Dataset entries Start Marker
Definition settles {A} (m : Planning A) : Prop := forall c a c', run m c = (Ok a, c') -> settled (cp_rc c') -> settled (cp_rc c).
Lemma settles_ret {A} (a : A) : settles (mret a).
Proof. by intros c x c' [= _ <-]. Qed.
Lemma settles_stop {A} e : settles (stop_with (A := A) e).
Proof. by intros c x c'. Qed.
Lemma settles_bind {A B} (m : Planning A) (f : A -> Planning B) : settles m -> (forall a, settles (f a)) -> settles (m ≫= f).
Proof. intros Hm Hf c b c' (a & c1 & H1 & H2)%run_bind_Ok Hc'. eapply Hm; [done|]. by eapply Hf. Qed.
Lemma settles_comp {A} (f : @CompleteState R L -> result (stop EvalError D) A * @CompleteState R L) :
  (forall c, cp_rc (f c).2 = cp_rc c) -> settles (Comp f).
Proof. intros Hf c a c'. cbn. specialize (Hf c). destruct (f c) as [r c1]. intros [= _ <-]. cbn in Hf. by rewrite Hf. Qed.
Lemma settles_on_runtime {A} (m : M RuntimeVariables (stop EvalError D) A) : settles (on_runtime m).
Proof. apply settles_comp. intros c. by destruct (run m _). Qed.
Lemma settles_modify f : (forall c : @CompleteState R L, cp_rc (f c) = cp_rc c) -> settles (modify f).
Proof. intros Hf. by apply settles_comp. Qed.
Lemma settles_evaluated {A} (r : result EvalError A) : settles (evaluated r).
Proof. by apply settles_comp. Qed.
Lemma settles_enter kind e rc : settles (enter kind e rc).
Proof.
  intros c a c'. unfold enter. cbn [run]. destruct (run (enter_runtime_rc kind e rc (cp_runtime c)) (cp_rc c)) as [[en|error] files] eqn:Hr; cbn [map_err]; [|done].
  apply (enter_flags Hloader) in Hr as [[_ Hf] _]. intros [= <- <-]. apply Hf.
Qed.
Create HintDb settles.
#[local] Hint Resolve settles_ret settles_stop settles_bind settles_on_runtime settles_evaluated settles_enter : settles.
#[local] Hint Extern 1 (settles (modify _)) => by apply settles_modify : settles.

Section level.
Context (message : CompleteMessage) (below : CompiledSequence -> RcExecutionContext -> Planning SequenceControl).
Context (Hbelow : forall s rc, settles (below s rc)).

Lemma settles_rc sequence path child : settles (execute_runtime_rc below sequence path child).
Proof.
  apply settles_bind; [by apply settles_comp|]. intros caller c a c'. unfold always. cbn [run].
  destruct (run (below sequence child) c) as [r c1] eqn:Hr. intros [= -> <-]. by apply (Hbelow _ _ _ _ _ Hr).
Qed.
#[local] Hint Resolve settles_rc : settles.
Lemma settles_statement rc st : settles (plan_statement_complete below rc st).
Proof.
  destruct st as [a|u|a|a|e|e]; cbn [plan_statement_complete]; auto with settles.
  - apply settles_bind; [auto with settles|]. intros []; auto with settles.
  - apply settles_bind; [auto with settles|]. intros en. apply settles_bind; [auto with settles|]. intros [[[q path] child]|]; auto with settles.
  - apply settles_bind; [auto with settles|]. intros en. destruct (entered_is_empty en); [auto with settles|].
    apply settles_bind; [auto with settles|]. intros [[[q path] child]|]; auto with settles.
Qed.
Lemma settles_statements rc ss : settles (plan_statements_complete below rc ss).
Proof.
  induction ss as [|st ss IH]; cbn [plan_statements_complete]; [auto with settles|].
  apply settles_bind; [apply settles_statement|]. intros []; auto with settles.
Qed.
Lemma settles_action n rc handler : settles (plan_action message below n rc handler).
Proof.
  unfold plan_action. destruct (node_action n); auto with settles.
  - apply settles_comp. intros c. by destruct (plan_delivery _ _ _ _ _) as [[control e]|e].
  - case_bool_decide; auto with settles.
Qed.
Lemma settles_decide s rc index n state (matched : bool) : settles (decide_recipe message below s rc index n state matched).
Proof. apply settles_bind; [destruct matched; [apply settles_action|apply settles_ret]|]. intros control. apply settles_ret. Qed.
Lemma settles_recipes s rc index rs state : settles (plan_recipes_complete message below s rc index rs state).
Proof.
  revert index state. induction rs as [|n rs IH]; intros index state; cbn [plan_recipes_complete]; [apply settles_statements|].
  apply settles_bind; [apply settles_statements|]. intros []; auto with settles.
  apply settles_bind; [destruct (planning_gate _ _); auto with settles|]. intros matched.
  apply settles_bind; [apply settles_decide|]. intros [[] st]; auto with settles.
Qed.
End level.

Lemma settles_plan levels message s rc : settles (plan_complete levels message s rc).
Proof.
  revert s rc. induction levels as [|levels IH]; intros s rc; cbn [plan_complete]; [apply settles_stop|]. by apply settles_recipes.
Qed.
End settles.

(** * The simulation *)

Lemma umask_line `{Target} r line mask : umask (settings_at_line r line) = Ok mask -> umask (new_settings r) = Ok mask.
Proof. unfold umask, read_setting. cbn. destruct (get r _); [|done]. by destruct (parse_umask _). Qed.

Section agree.
Context {T : Target} {R : RegexEngine} {X : ConditionExpander} {L : Type} {loader_impl : RuntimeRcLoader L} {invariant : LoaderInvariant L}.
Context {H D G : Type} {host_impl : OrderedExecutionHost H D G}.
Context (Hloader : sound_loader).
(** What the host has done, and that its deliveries succeed. *)
Context (performed : H -> list Performed).
Definition delivers : Prop := forall d message ending lock runtime h mask, umask (new_settings runtime) = Ok mask ->
  exists h', run (host_deliver d message ending lock) (runtime, h) = (Ok tt, (runtime, h')) /\
    performed h' = performed h ++ [{| pf_destination := d; pf_message := message; pf_ending := ending; pf_lock := lock; pf_umask := mask |}].
Context (Hdelivers : delivers).
Context (message : CompleteMessage) (limits : MessageLimits) (branch_first : nat -> bool) (before : list Performed).

(** What is performed for a planned delivery: the bytes of the message, with the
    status the plan has for it. *)
Definition perform (d : PlannedDelivery) : Performed := {|
  pf_destination := pd_destination d; pf_message := {| fm_bytes := final_bytes message; fm_status := pd_status d |}; pf_ending := pd_output_ending d; pf_lock := pd_lock d; pf_umask := pd_umask d |}.

Record related (c : @CompleteState R L) (s : OrderedState (H := H) (D := D)) : Prop := {
  rl_runtime : os_runtime s = cp_runtime c;
  rl_files : os_rc s = cp_rc c;
  rl_flagged : flagged (cp_rc c);
  rl_current : os_current s = no_replacement;
  rl_pending : os_pending_error s = None;
  rl_performed : performed (os_host s) = before ++ (perform <$> fp_deliveries (cp_execution c));
  rl_published : os_published s = length (fp_deliveries (cp_execution c));
  rl_delivered : os_original_delivered s = fp_original_delivered (cp_execution c);
}.

Abbreviation Planning := (M (@CompleteState R L) (stop EvalError D)) (only parsing).
Abbreviation Executing := (M (OrderedState (H := H) (D := D) (L := L)) (stop EvalError D)) (only parsing).

(** Where planning answers and settles, execution answers as well. *)
Definition agrees {A B} (V : A -> B -> Prop) (m1 : Planning A) (m2 : Executing B) : Prop := forall c s a c',
  related c s -> run m1 c = (Ok a, c') -> settled (cp_rc c') -> exists b s', run m2 s = (Ok b, s') /\ V a b /\ related c' s'.

Lemma agrees_ret {A B} (V : A -> B -> Prop) a b : V a b -> agrees V (mret a) (mret b).
Proof. intros Hv c s x c' Hr [= <- <-] _. by exists b, s. Qed.
Lemma agrees_stop {A B} (V : A -> B -> Prop) e (m : Executing B) : agrees V (stop_with (A := A) e) m.
Proof. by intros c s x c'. Qed.
Lemma agrees_bind {A B A' B'} (V : A -> B -> Prop) (W : A' -> B' -> Prop) m1 m2 f1 f2 :
  agrees V m1 m2 -> (forall a, settles (f1 a)) -> (forall a b, V a b -> agrees W (f1 a) (f2 b)) -> agrees W (m1 ≫= f1) (m2 ≫= f2).
Proof.
  intros Hm Hs Hf c s a' c' Hrel (a & c1 & H1 & H2)%run_bind_Ok Hc'.
  destruct (Hm _ _ _ _ Hrel H1 (Hs a _ _ _ H2 Hc')) as (b & s1 & Hb & Hv & Hrel1). destruct (Hf a b Hv _ _ _ _ Hrel1 H2 Hc') as (b' & s' & Hb' & Hw & Hrel').
  exists b', s'. split_and!; [|done|done]. by rewrite run_bind, Hb.
Qed.
(** A change of the variables alone. *)
Lemma related_runtime c s r : related c s -> related (with_runtime r c) (os_with_runtime r s).
Proof. intros []. by split. Qed.
Lemma agrees_variables {A} (m : M RuntimeVariables (stop EvalError D) A) : agrees eq (on_runtime m) (on_variables m).
Proof.
  unfold on_runtime, on_variables, Effects.on. intros c s a c' Hrel. cbn. rewrite (rl_runtime _ _ Hrel).
  destruct (run m (cp_runtime c)) as [r p]. intros [= -> <-] _.
  exists a, (os_with_runtime p s). split_and!; [done|done|]. by apply related_runtime.
Qed.

(** ** Conditions *)

Lemma agrees_conditions cs : (forall c, c ∈ cs -> pp_ordered (condition_properties c) = false) ->
  agrees eq (on_runtime (conditions_match_complete cs message)) (conditions_match_ordered message cs).
Proof.
  intros Hcs c s a c' Hrel Hrun _. unfold on_runtime, Effects.on in Hrun. cbn in Hrun. destruct (run _ (cp_runtime c)) as [r p] eqn:Hm. injection Hrun as -> <-.
  exists a, (os_with_runtime p s). split_and!; [|done|by apply related_runtime].
  destruct Hrel as [Hr _ _ Hcur _ _ _ _]. rewrite <-Hr in Hm. clear Hr c. revert s Hcur Hm. induction cs as [|c cs IH]; intros s Hcur Hm.
  { cbn in Hm. injection Hm as <- <-. by destruct s. }
  cbn [conditions_match_complete] in Hm. apply run_bind_Ok in Hm as (matched & r1 & H1 & H2). cbn [run] in H1.
  destruct (matches_complete c message (os_runtime s)) as [[b r]|e] eqn:Hmc; [|done]. injection H1 as -> ->.
  cbn [conditions_match_ordered]. assert (pp_ordered (condition_properties c) = false) as Hc by (apply Hcs; left).
  assert (resolve_shell_expansion_with parse_reparsed_condition (expand_condition_here message) Evaluation c = (mret None : Executing (option CompiledCondition))) as ->.
  { unfold resolve_shell_expansion_with. unfold condition_properties in Hc. by destruct (cc_kind c). }
  rewrite run_bind, run_ret, run_bind. cbn [default]. unfold matches_resolved. rewrite run_bind, run_gets.
  assert (program c = None) as -> by (unfold program; unfold condition_properties in Hc; by destruct (cc_kind c)).
  cbn [run]. assert (current_view message s = message) as -> by (unfold current_view; by rewrite Hcur). rewrite Hmc.
  destruct matched; [|rewrite run_ret in H2; rewrite run_ret; by injection H2 as <- <-].
  apply (IH ltac:(intros; apply Hcs; by right) (os_with_runtime r1 s)); [done|]. done.
Qed.

(** ** Statements *)

(** The controls a sequence answers with. *)
Definition same_control (control control' : SequenceControl) : Prop := control' = control /\ control <> SC_SequenceComplete.
Definition same_outcome (control : SequenceControl) (p : ActionExecution * SequenceControl) : Prop := p.1 = Succeeded /\ same_control control p.2.
Lemma agrees_control control : control <> SC_SequenceComplete -> agrees same_control (mret control) (mret control).
Proof. intros Hc. by apply agrees_ret. Qed.

Section level.
Context (plan_below : CompiledSequence -> RcExecutionContext -> Planning SequenceControl).
Context (below : CompiledSequence -> RcExecutionContext -> Executing (ActionExecution * SequenceControl)).
Context (Hsettles : forall s rc, settles (plan_below s rc)).
Context (Hbelow : forall s rc, unordered s -> agrees same_outcome (plan_below s rc) (below s rc)).

Lemma agrees_rc sequence path child : unordered sequence ->
  agrees same_outcome (execute_runtime_rc plan_below sequence path child) (ordered_execute_rc below sequence path child).
Proof.
  intros Hu c s a c' Hrel. unfold execute_runtime_rc, ordered_execute_rc, always. rewrite !run_bind. cbn [run]. rewrite (rl_runtime _ _ Hrel).
  destruct (replace_current_rc_file (cp_runtime c) (Some path)) as [r caller]. intros Hrun Hset.
  destruct (run (plan_below sequence child) (with_runtime r c)) as [x c1] eqn:Hx. injection Hrun as -> <-.
  destruct (Hbelow sequence child Hu _ _ _ _ (related_runtime _ _ r Hrel) Hx Hset) as (b & s' & -> & Hb & Hrel').
  eexists b, _. split_and!; [done|done|]. rewrite (rl_runtime _ _ Hrel'). by apply related_runtime.
Qed.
Dataset entries End Marker
**Assigned task**:
Task for the records above: copy every line in which the word "EvalError" occurs.

**Exercise solution**:
Lemma settles_comp {A} (f : @CompleteState R L -> result (stop EvalError D) A * @CompleteState R L) :
Lemma settles_on_runtime {A} (m : M RuntimeVariables (stop EvalError D) A) : settles (on_runtime m).
Lemma settles_evaluated {A} (r : result EvalError A) : settles (evaluated r).
Abbreviation Planning := (M (@CompleteState R L) (stop EvalError D)) (only parsing).
Abbreviation Executing := (M (OrderedState (H := H) (D := D) (L := L)) (stop EvalError D)) (only parsing).
Lemma agrees_variables {A} (m : M RuntimeVariables (stop EvalError D) A) : agrees eq (on_runtime m) (on_variables m).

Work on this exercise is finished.